Court rules Confederate letters not public documents

By LARRY O'DELL
Associated Press Writer
October 27, 2006

RICHMOND, Va. -- A federal appeals court ruled Friday that a descendent of a Confederate officer, not the state of South Carolina, owns more than 440 original Civil War letters valued at $2.4 million.

A three-judge panel of the 4th U.S. Circuit Court of Appeals affirmed a lower court's ruling that Thomas Willcox of Seabrook Island, S.C., owns the documents that apparently have been in his family for more than 140 years.

The panel said South Carolina failed to provide evidence of ownership to overcome the common law presumption that property is owned by the person who possesses it.

"That possession is nine-tenths of the law is a truism hardly bearing repetition," Judge J. Harvie Wilkinson III wrote in the unanimous opinion. "Statements to that effect have existed almost as long as the common law itself."

The state could overcome that presumption by providing evidence of recent prior possession of the property but failed to do so, Wilkinson wrote. He said there also was no evidence that the papers were public property under state law in the 1860s.

According to the court, the papers--including correspondence from Gen. Robert E. Lee--apparently were gathered by Confederate Maj. Gen. Evander McIver Law during the 1865 attack on the South Carolina capital by Union Gen. William Tecumseh Sherman. Law was Willcox's great-great-uncle.

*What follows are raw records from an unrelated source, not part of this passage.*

(** A lookup that finds no shape leaves the cache as it was. *)
Lemma getShape_None (info : ShapeInfo) (s s' : PhysicsEngine) :
  getShape info s = Return None s' -> s' = s.
Proof.
  destruct s as [dw sm vox off clk shp cobj rb mst nxt].
  unfold getShape. exec.
  destruct (sm !! _); [discriminate|].
  destruct (createShape _); [discriminate|]. now intros [= <-].
Qed.

(** A failed [addEntity] changes nothing. *)
Lemma addEntity_false_effect (s s' : PhysicsEngine) (p : ptr) :
  addEntity p s = Return false s' -> s' = s.
Proof.
  unfold addEntity. intros H.
  apply bind_inv in H as (ms & s1 & Hms & H).
  apply bind_inv in H as (shape & s2 & Hshape & H).
  assert (s1 = s) as -> by (unfold deref in Hms; destruct (_ !! _); congruence).
  destruct shape.
  - repeat (apply bind_inv in H as (? & ? & _ & H)). discriminate H.
  - apply getShape_None in Hshape as ->. now injection H.
Qed.

End AddEntity.

Section AddEntityClaims.

Context {env : Environment}.

(** C10.  Whatever the motion type, the body created by a successful
    [addEntity] carries [BT_DISABLE_WORLD_GRAVITY] and is in the
    simulator, and the simulator's insertion did not give it the world's
    gravity: a dynamic body has the gravity the proxy applied, any other
    body has none. *)
Theorem addEntity_disables_world_gravity
    (s s' : PhysicsEngine) (p : ptr) (ms : CustomMotionState) :
  motionStates s !! p = Some ms ->
  addEntity p s = Return true s' ->
  exists b body,
    motionStates s' !! p = Some (set_body (Some b) ms)
    /\ rigidBodies s' !! b = Some body
    /\ has (m_rigidbodyFlags body) BT_DISABLE_WORLD_GRAVITY = true
    /\ b ∈ worldObjects s'
    /\ m_gravity_acceleration body
       = match getMotionType ms with
         | MOTION_TYPE_DYNAMIC => entityGravity ms
         | _ => vec3_zero
         end.
Proof.
  intros Hms Hadd.
  destruct (addEntity_true_effect _ _ _ _ Hms Hadd)
    as (b & body & sh & w & _ & _ & Hrb & Hmst & _ & Hw & _ & _ & Hflag & Hg).
  exists b, body. rewrite Hrb, Hmst, Hw, !lookup_insert_eq.
  repeat split; try assumption. set_solver.
Qed.

(** Bodies at other addresses are untouched by an insertion. *)
Lemma isBodyOf_insert_ne (s s' : PhysicsEngine) (p b x : ptr) (body : btRigidBody) :
  rigidBodies s' = <[b := body]> (rigidBodies s) -> x ≠ b ->
  isBodyOf s' p x = isBodyOf s p x.
Proof. intros Hrb Hne. unfold isBodyOf. now rewrite Hrb, lookup_insert_ne. Qed.

(** C1 (amended).  [addEntity] does not look at the back-reference: a
    successful call allocates one new body, appends it to the simulator's
    bodies of the proxy and makes it the back-reference.  For a proxy with
    no body in the simulator the result is a single body; keeping it single
    is left to the caller. *)
Theorem addEntity_inserts_one_more_body
    (s s' : PhysicsEngine) (p : ptr) (ms : CustomMotionState) :
  motionStates s !! p = Some ms ->
  (forall x, x ∈ worldObjects s -> (x < nextAddress s)%positive) ->
  addEntity p s = Return true s' ->
  exists b,
    (b ∉ worldObjects s)
    /\ bodiesOf s' p = bodiesOf s p ++ [b]
    /\ (bodiesOf s p = [] -> bodiesOf s' p = [b])
    /\ motionStates s' !! p = Some (set_body (Some b) ms).
Proof.
  intros Hms Hfresh Hadd.
  destruct (addEntity_true_effect _ _ _ _ Hms Hadd)
    as (b & body & sh & w & Hle & _ & Hrb & Hmst & Hdw & Hw & Hmo & _).
  assert (Hobjs : worldObjects s = m_collisionObjects w)
    by (unfold worldObjects; now rewrite Hdw).
  assert (Hnew : b ∉ worldObjects s).
  { intros Hin. apply Hfresh in Hin. lia. }
  assert (Hbodies : bodiesOf s' p = bodiesOf s p ++ [b]).
  { unfold bodiesOf. rewrite Hw, <- Hobjs, List.filter_app. f_equal.
    - apply List.filter_ext_in. intros x Hx.
      apply (isBodyOf_insert_ne _ _ _ _ _ _ Hrb).
      intros ->. apply Hnew. now apply list_elem_of_In.
    - cbn. unfold isBodyOf. rewrite Hrb, lookup_insert_eq.
      now rewrite bool_decide_eq_true_2. }
  exists b. split; [assumption|]. split; [assumption|]. split.
  - intros Hnone. now rewrite Hbodies, Hnone.
  - now rewrite Hmst, lookup_insert_eq.
Qed.

End AddEntityClaims.

(** ** Removal from a Bullet array *)

Lemma last_cons_default (l : list ptr) (y d : ptr) :
  List.last (y :: l) d = List.last l y.
Proof.
  revert y d. induction l as [|z l IH]; intros y d; [reflexivity|].
  change (List.last (y :: z :: l) d) with (List.last (z :: l) d).
  rewrite IH. symmetry. apply IH.
Qed.

Lemma array_remove_notin (key : ptr) (l : list ptr) :
  key ∉ l -> array_remove key l = l.
Proof.
  induction l as [|x l IH]; [reflexivity|]. intros Hn. cbn.
  destruct (decide (x = key)) as [->|Hne]; [exfalso; apply Hn; left|].
  f_equal. apply IH. intros Hin. apply Hn. now right.
Qed.

Lemma array_remove_perm (key : ptr) (l : list ptr) :
  key ∈ l -> l ≡ₚ key :: array_remove key l.
Proof.
  induction l as [|x l IH]; [now intros Hin%elem_of_nil|]. intros Hin. cbn.
  destruct (decide (x = key)) as [->|Hne].
  - constructor. destruct l as [|y l']; [reflexivity|].
    rewrite <- (last_cons_default l' y y).
    rewrite (List.app_removelast_last y (l := y :: l')) at 1 by discriminate.
    symmetry. apply Permutation_cons_append.
  - apply elem_of_cons in Hin as [->|Hin]; [congruence|].
    rewrite (IH Hin) at 1. apply Permutation_swap.
Qed.

Lemma array_remove_NoDup (key : ptr) (l : list ptr) :
  NoDup l -> NoDup (array_remove key l).
Proof.
  intros Hnd. destruct (decide (key ∈ l)) as [Hin|Hn].
  - rewrite (array_remove_perm key l Hin) in Hnd. now apply NoDup_cons in Hnd.
  - now rewrite array_remove_notin.
Qed.

Lemma array_remove_elem (key x : ptr) (l : list ptr) :
  NoDup l -> x ∈ array_remove key l <-> x ∈ l /\ x ≠ key.
Proof.
  intros Hnd. destruct (decide (key ∈ l)) as [Hin|Hn].
  - pose proof (array_remove_perm key l Hin) as Hp.
    rewrite Hp in Hnd. apply NoDup_cons in Hnd as [Hk _].
    rewrite Hp at 2. rewrite elem_of_cons. split.
    + intros Hx. split; [now right|]. now intros ->.
    + now intros [[->|Hx] Hne].
  - rewrite array_remove_notin by assumption. split; [|now intros []].
    intros Hx. split; [assumption|]. now intros ->.
Qed.

(** Membership survives removal only for elements of the original. *)
Lemma array_remove_subseteq (key x : ptr) (l : list ptr) :
  x ∈ array_remove key l -> x ∈ l.
Proof.
  destruct (decide (key ∈ l)) as [Hin|Hn].
  - intros Hx. rewrite (array_remove_perm key l Hin). now right.
  - now rewrite array_remove_notin.
Qed.

(** ** [removeEntity] *)

Section RemoveEntity.

Context {env : Environment}.

(** What [removeEntity] does. *)
Lemma removeEntity_effect (s s' : PhysicsEngine) (p : ptr) (r : bool) :
  removeEntity p s = Return r s' ->
  exists ms,
    motionStates s !! p = Some ms
    /\ match _body ms with
       | None => r = false /\ s' = s
       | Some b =>
           r = true
           /\ exists w,
               _dynamicsWorld s = Some w
               /\ _dynamicsWorld s' = Some (removeRigidBody b w)
               /\ rigidBodies s' = delete b (rigidBodies s)
               /\ motionStates s' = <[p := set_body None ms]> (motionStates s)
               /\ nextAddress s' = nextAddress s
       end.
Proof.
  destruct s as [dw sm vox off clk shp cobj rb mst nxt].
  unfold removeEntity, releaseShape. exec.
  destruct (mst !! p) as [ms|] eqn:Hms; [|discriminate].
  intros H. exists ms. split; [reflexivity|]. revert H.
  destruct (_body ms) as [b|]; [|now intros [= <- <-]].
  destruct (rb !! b) as [body|]; [|discriminate].
  destruct (m_collisionShape body) as [sh|]; run;
    [destruct (shp !! sh) as [shape|]; [|discriminate]; run|];
    (destruct dw as [w|]; [|discriminate]); run;
    (destruct (sm !! _) as [ref|]; [destruct (_ =? 0)|]); run;
    intros [= <- <-]; exec; eauto 10.
Qed.

End RemoveEntity.

(** ** Updates under an invariant of the body

    A state predicate [G] that pins the proxy, survives link-preserving
    updates of the proxy's body and (unless faults are tolerated) keeps the
    body and its shape alive, is preserved by every step of an update that
    works on the body alone. *)

Section BodyInvariant.
(** * MagnaChain wallet and peer address manager: a shallow embedding

    The wallet core ([src/wallet/wallet.cpp]) is embedded function by
    function.  Amounts ([MCAmount], a signed 64-bit integer) are [Z];
    hashes ([uint256]) are [Z]; [std::map] and [std::set] whose iteration
    order matters are ordered lists, the others are [gmap]/[gset].
    Collaborators whose code is not part of the tree (the crypter, the fee
    estimator, the mempool, the dust policy, the BIP32 arithmetic) are
    fields of explicit environment records. *)

From Stdlib Require Import ZArith Lia String Ascii Bool Permutation.
From Stdlib Require DecimalString.
From stdpp Require Import base option list gmap strings.

Local Open Scope Z_scope.

(** ** Shared vocabulary *)

Definition bytes := list Z.
Definition uint256 := Z.
Definition MCAmount := Z.
Definition SecureString := string.

(** Outcome of a call that may hit [assert(false)] or throw. *)
Inductive outcome (A : Type) : Type :=
| Returned (a : A)
| Aborted (why : string).
Arguments Returned {A} a.
Arguments Aborted {A} why.

Definition bytes_eqb (a b : bytes) : bool := bool_decide (a = b).

(** ** Wallet encryption and passphrase change *)

Module Encryption.

(** [MCMasterKey] (wallet/crypter.h): the wrapped wallet key. *)
Record MCMasterKey := {
  vchCryptedKey : bytes;
  vchSalt : bytes;
  nDeriveIterations : Z;      (* unsigned int *)
  nDerivationMethod : Z
}.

Willcox found the papers in 1999 or 2000 in a shopping bag in a closet at his late stepmother's home. Much of the correspondence was from Confederate officers to Govs. Francis Pickens and Milledge Bonham.

South Carolina obtained a temporary restraining order the day before Willcox planned to sell the papers at auction.

Wilkinson was joined in the ruling by Judge Paul V. Niemeyer and visiting U.S. District Judge Henry E. Hudson.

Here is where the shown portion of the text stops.